:: What this task involves ::
Copy exactly the stretch of data below from the line with "unfold _handle_discover. simpl." through the line with "Lemma route_POST_registry now", including both of those lines.

:: Data supplied ::
(** * WalletStorage: the wallet container and its reconciliation engine

    A shallow embedding of
    [plasma/libraries/@graphene/wallet-client/src/WalletStorage.js].

    The container ([this]) is a record, the persisted storage state is a
    finite map from field names to JavaScript values, and every operation is
    a function from the container to an outcome, the new container and the
    trace of effects it performed (storage writes, crypto and transport
    calls, subscriber notifications), in the order the source performs them.
    A thrown exception is the outcome [Err]; a returned promise is its
    settlement, the effects of its callbacks being placed where the event
    loop runs them. One operation runs at a time.

    The external collaborators (elliptic-curve keys, encryption, SHA-256,
    Buffer/base64, the string methods [trim] and [toLowerCase], the
    transport) are interfaces, see [Crypto] and [Transport]. The state store's [setState] and the persistent-map
    library's [mergeDeep] are not in the sources and follow the spec. *)

From Stdlib Require Import ZArith Ascii String List Bool.
From stdpp Require Import base option list strings gmap fin_maps.

Local Open Scope string_scope.
Set Warnings "-register-all".

(** ** JavaScript values *)

(** A string-valued field that may be missing ([undefined]) or [null]:
    status texts, hashes and dates as they arrive from the server. *)
Inductive jtext :=
| Undefined
| Null
| Text (s : string).

(** The values kept in the storage state and passed as arguments. *)
Inductive jsval :=
| JBool (b : bool)
| JText (t : jtext).

Abbreviation JUndefined := (JText Undefined).
Abbreviation JNull := (JText Null).
Abbreviation JStr s := (JText (Text s)).

#[global] Instance jtext_eq_dec : EqDecision jtext.
Proof. solve_decision. Defined.
#[global] Instance jsval_eq_dec : EqDecision jsval.
Proof. solve_decision. Defined.

(** [a === b] *)
Definition strict_eq (a b : jsval) : bool := bool_decide (a = b).

(** [v == null] *)
Definition text_nullish (t : jtext) : bool :=
  match t with Undefined | Null => true | Text _ => false end.

Definition nullish (v : jsval) : bool :=
  match v with JText t => text_nullish t | JBool _ => false end.

(** ToBoolean *)
Definition text_truthy (t : jtext) : bool :=
  match t with
  | Undefined | Null => false
  | Text s => negb (String.eqb s "")
  end.

Definition truthy (v : jsval) : bool :=
  match v with JBool b => b | JText t => text_truthy t end.

(** ToString, as string concatenation and [RegExp.test] apply it. *)
Definition text_to_string (t : jtext) : string :=
  match t with
  | Undefined => "undefined"
  | Null => "null"
  | Text s => s
  end.

Definition to_string (v : jsval) : string :=
  match v with
  | JBool true => "true"
  | JBool false => "false"
  | JText t => text_to_string t
  end.

(** [a == b] on string-valued fields: [null] and [undefined] are equal to
    each other and to nothing else, strings compare by content. *)
Definition loose_eq (a b : jtext) : bool :=
  match a, b with
  | Text x, Text y => String.eqb x y
  | Text _, _ | _, Text _ => false
  | _, _ => true
  end.

(** ** Strings *)

Fixpoint is_prefix (p s : string) : bool :=
  match p, s with
  | EmptyString, _ => true
  | String a p', String b s' => Ascii.eqb a b && is_prefix p' s'
  | String _ _, EmptyString => false
  end.

(** [s] contains [p] as a substring. *)
Fixpoint includes (p s : string) : bool :=
  is_prefix p s ||
  match s with
  | EmptyString => false
  | String _ s' => includes p s'
  end.

(** [/a|b|c/.test(s)] for literal alternatives. *)
Definition regex_test (alternatives : list string) (s : string) : bool :=
  existsb (fun p => includes p s) alternatives.

(** ["\t"] *)
Definition tab : string := String (ascii_of_nat 9) EmptyString.

(** ** The wallet object *)

(** A JSON tree. An object is the list of its entries, in the order the
    keys were first set; operations keep the keys distinct. *)
Inductive tree :=
| TNull
| TBool (b : bool)
| TNum (n : Z)
| TStr (s : string)
| TList (l : list tree)
| TMap (m : list (string * tree)).

Abbreviation wmap := (list (string * tree)).

Fixpoint wget (k : string) (m : wmap) : option tree :=
  match m with
  | [] => None
  | (k', v) :: m' => if String.eqb k k' then Some v else wget k m'
  end.

(** [m.has(k)] *)
Definition whas (k : string) (m : wmap) : bool :=
  match wget k m with Some _ => true | None => false end.

(** [m.update(k, NOT_SET, existing => existing === NOT_SET ? v : f existing)]:
    an existing entry is replaced in place, a new one is added. *)
Fixpoint wupdate (k : string) (f : tree -> tree) (v : tree) (m : wmap) : wmap :=
  match m with
  | [] => [(k, v)]
  | (k', e) :: m' =>
      if String.eqb k k' then (k', f e) :: m' else (k', e) :: wupdate k f v m'
  end.

(** [m.set(k, v)] *)
Definition wset (k : string) (v : tree) (m : wmap) : wmap :=
  wupdate k (fun _ => v) v m.

(** [m.merge(entries)]: a shallow merge, entry by entry. *)
Definition wmerge (m : wmap) (entries : wmap) : wmap :=
  fold_left (fun acc kv => wset (fst kv) (snd kv) acc) entries m.

(** Modelled from the spec: the deep merge of the persistent-map library
    ([Immutable.Map.mergeDeep]), which is not part of the sources. Objects
    under the same key merge recursively; every other value overwrites. *)
Fixpoint deepMerger (existing value : tree) {struct value} : tree :=
  match value with
  | TMap mb =>
      match existing with
      | TMap ma =>
          TMap ((fix go (mb : wmap) (acc : wmap) {struct mb} : wmap :=
                   match mb with
                   | [] => acc
                   | (k, x) :: rest =>
                       go rest (wupdate k (fun e => deepMerger e x) x acc)
                   end) mb ma)
      | _ => value
      end
  | _ => value
  end.

Definition mergeDeep (m : wmap) (value : wmap) : wmap :=
  fold_left (fun acc kv => wupdate (fst kv) (fun e => deepMerger e (snd kv)) (snd kv) acc)
            value m.

#[global] Instance tree_eq_dec : EqDecision tree.
Proof.
  refine (fix go (a b : tree) {struct a} : Decision (a = b) :=
    let _ : EqDecision tree := go in
    match a, b with
    | TNull, TNull => left eq_refl
    | TBool x, TBool y => cast_if (decide (x = y))
    | TNum x, TNum y => cast_if (decide (x = y))
    | TStr x, TStr y => cast_if (decide (x = y))
    | TList x, TList y => cast_if (decide (x = y))
    | TMap x, TMap y => cast_if (decide (x = y))
    | _, _ => right _
    end); abstract congruence.
Defined.

(** [a === b] for two persistent maps of which [b] results from merging into
    [a]: the library hands back [a] itself exactly when no entry changed, and
    a merge that changes no entry leaves the entry list as it was. *)
Definition same_map (a b : wmap) : bool := bool_decide (a = b).

(** The keys of an object are distinct, at every level that a merge reaches,
    as those of a JavaScript object are. *)
Fixpoint distinct_keys (t : tree) : Prop :=
  match t with
  | TMap m =>
      NoDup (map fst m) /\
      (fix all (m : wmap) : Prop :=
         match m with
         | [] => True
         | (_, v) :: m' => distinct_keys v /\ all m'
         end) m
  | _ => True
  end.
(** X6. [discover] depends on the wanted capabilities as a set: two
    non-empty wanted lists with the same elements get the same answer,
    whatever their order and repetitions; and an agent registered with no
    capabilities is never discovered. *)
Theorem discover_wanted_as_set W1 W2 AGENTS :
  W1 ≠ [] →
  (∀ c, c ∈ W1 ↔ c ∈ W2) →
  _handle_discover {| dq_capabilities := Some W1 |} AGENTS
  = _handle_discover {| dq_capabilities := Some W2 |} AGENTS ∧
  ∀ found a,
    _handle_discover {| dq_capabilities := Some W1 |} AGENTS = (200, Agents found) →
    a ∈ found → capabilities a ≠ [].
Proof.
  intros Hne Hsame.
  assert (W2 ≠ []) as Hne2.
  { destruct W1 as [|c W1]; [done|]. intros ->.
    by apply (elem_of_nil c), Hsame; left. }
  unfold _handle_discover. simpl. rewrite !discover_loop_filter.
  split.
  - destruct W1, W2; try done. f_equal. f_equal. apply list_filter_iff.
    intros a. unfold intersects. split; intros (c & Hc & Hin); exists c;
      (split; [by apply Hsame | done]).
  - intros found a Hfound Ha Hcaps. destruct W1; [done|].
    injection Hfound as <-. apply list_elem_of_filter in Ha as [(c & _ & Hin) _].
    rewrite Hcaps in Hin. by apply elem_of_nil in Hin.
Qed.

Lemma discover_wanted_as_set_witness :
  _handle_discover {| dq_capabilities := Some ["ping"; "code"] |} echo_registry
  = _handle_discover {| dq_capabilities := Some ["code"; "ping"; "code"] |} echo_registry.
Proof.
  apply (discover_wanted_as_set ["ping"; "code"] ["code"; "ping"; "code"] echo_registry).
  - discriminate.
  - intros c. rewrite !elem_of_cons, !elem_of_nil. tauto.
Defined.

End registry_more.

(** ** The directory's request routing *)

Section routing_facts.
Import Directory Spec Scenario.
Implicit Types (AGENTS : dict AgentRecord).

Lemma route_POST_registry now parsed_path b AGENTS :
  (route_POST now parsed_path b AGENTS).1 = AGENTS ∨
  (∃ agent_id nm caps ep,
     b = Object (valid_request agent_id nm caps ep) ∧
     parsed_path = "/a2a/register" ∧
     route_POST now parsed_path b AGENTS
     = (dict_set agent_id (stored now agent_id nm caps ep) AGENTS,
        Ok (200, Registered agent_id))).
Proof.
  unfold route_POST. destruct b as [h| | |v|request]; try by left.
  - left. by destruct (String.eqb parsed_path "/a2a/register"),
                      (String.eqb parsed_path "/a2a/discover").
  - destruct (String.eqb parsed_path "/a2a/register") eqn:Epath.
    + apply String.eqb_eq in Epath.
      destruct request as [[a|] [n|] [c|] [e|]]; try by left.
      right. by exists a, n, c, e.
    + left. by destruct (String.eqb parsed_path "/a2a/discover").
Qed.

(** X7. Of all POSTs only a complete registration writes. When a POST
    leaves the registry changed, its parsed path is /a2a/register, its
    body is a JSON object with the four required fields, the new registry
    is the old one with the record of that request stored under its id, and
    the answer is 200. Every other POST, whatever its path and whether its
    body is an object, a list, text that is not JSON or bytes that are not
    text, leaves the registry as it was. *)
Theorem post_writes_only_on_register now parsed_path b AGENTS :
  (route_POST now parsed_path b AGENTS).1 ≠ AGENTS →
  ∃ agent_id nm caps ep,
    b = Object {| rq_agentId := Some agent_id; rq_name := Some nm;
                  rq_capabilities := Some caps; rq_endpoint := Some ep |} ∧
    parsed_path = "/a2a/register" ∧
    route_POST now parsed_path b AGENTS
    = (dict_set agent_id
         {| agentId := agent_id; name := nm; capabilities := caps;
            endpoint := ep; registeredAt := now +:+ "Z" |} AGENTS,
       Ok (200, Registered agent_id)) ∧
    ∀ path, urlparse_path path = Some parsed_path →
            do_POST now path b AGENTS = Some (route_POST now parsed_path b AGENTS).
Proof.
  intros Hchanged.
  destruct (route_POST_registry now parsed_path b AGENTS)
    as [?|(a & n & c & e & -> & -> & Hreply)]; [done|].
  exists a, n, c, e. split_and!; [done | done | exact Hreply |].
  intros path Hpath. unfold do_POST. by rewrite Hpath.
Qed.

:: Answer space ::
  unfold _handle_discover. simpl. rewrite !discover_loop_filter.
  split.
  - destruct W1, W2; try done. f_equal. f_equal. apply list_filter_iff.
    intros a. unfold intersects. split; intros (c & Hc & Hin); exists c;
      (split; [by apply Hsame | done]).
  - intros found a Hfound Ha Hcaps. destruct W1; [done|].
    injection Hfound as <-. apply list_elem_of_filter in Ha as [(c & _ & Hin) _].
    rewrite Hcaps in Hin. by apply elem_of_nil in Hin.
Qed.

Lemma discover_wanted_as_set_witness :
  _handle_discover {| dq_capabilities := Some ["ping"; "code"] |} echo_registry
  = _handle_discover {| dq_capabilities := Some ["code"; "ping"; "code"] |} echo_registry.
Proof.
  apply (discover_wanted_as_set ["ping"; "code"] ["code"; "ping"; "code"] echo_registry).
  - discriminate.
  - intros c. rewrite !elem_of_cons, !elem_of_nil. tauto.
Defined.

End registry_more.

(** ** The directory's request routing *)

Section routing_facts.
Import Directory Spec Scenario.
Implicit Types (AGENTS : dict AgentRecord).

Lemma route_POST_registry now parsed_path b AGENTS :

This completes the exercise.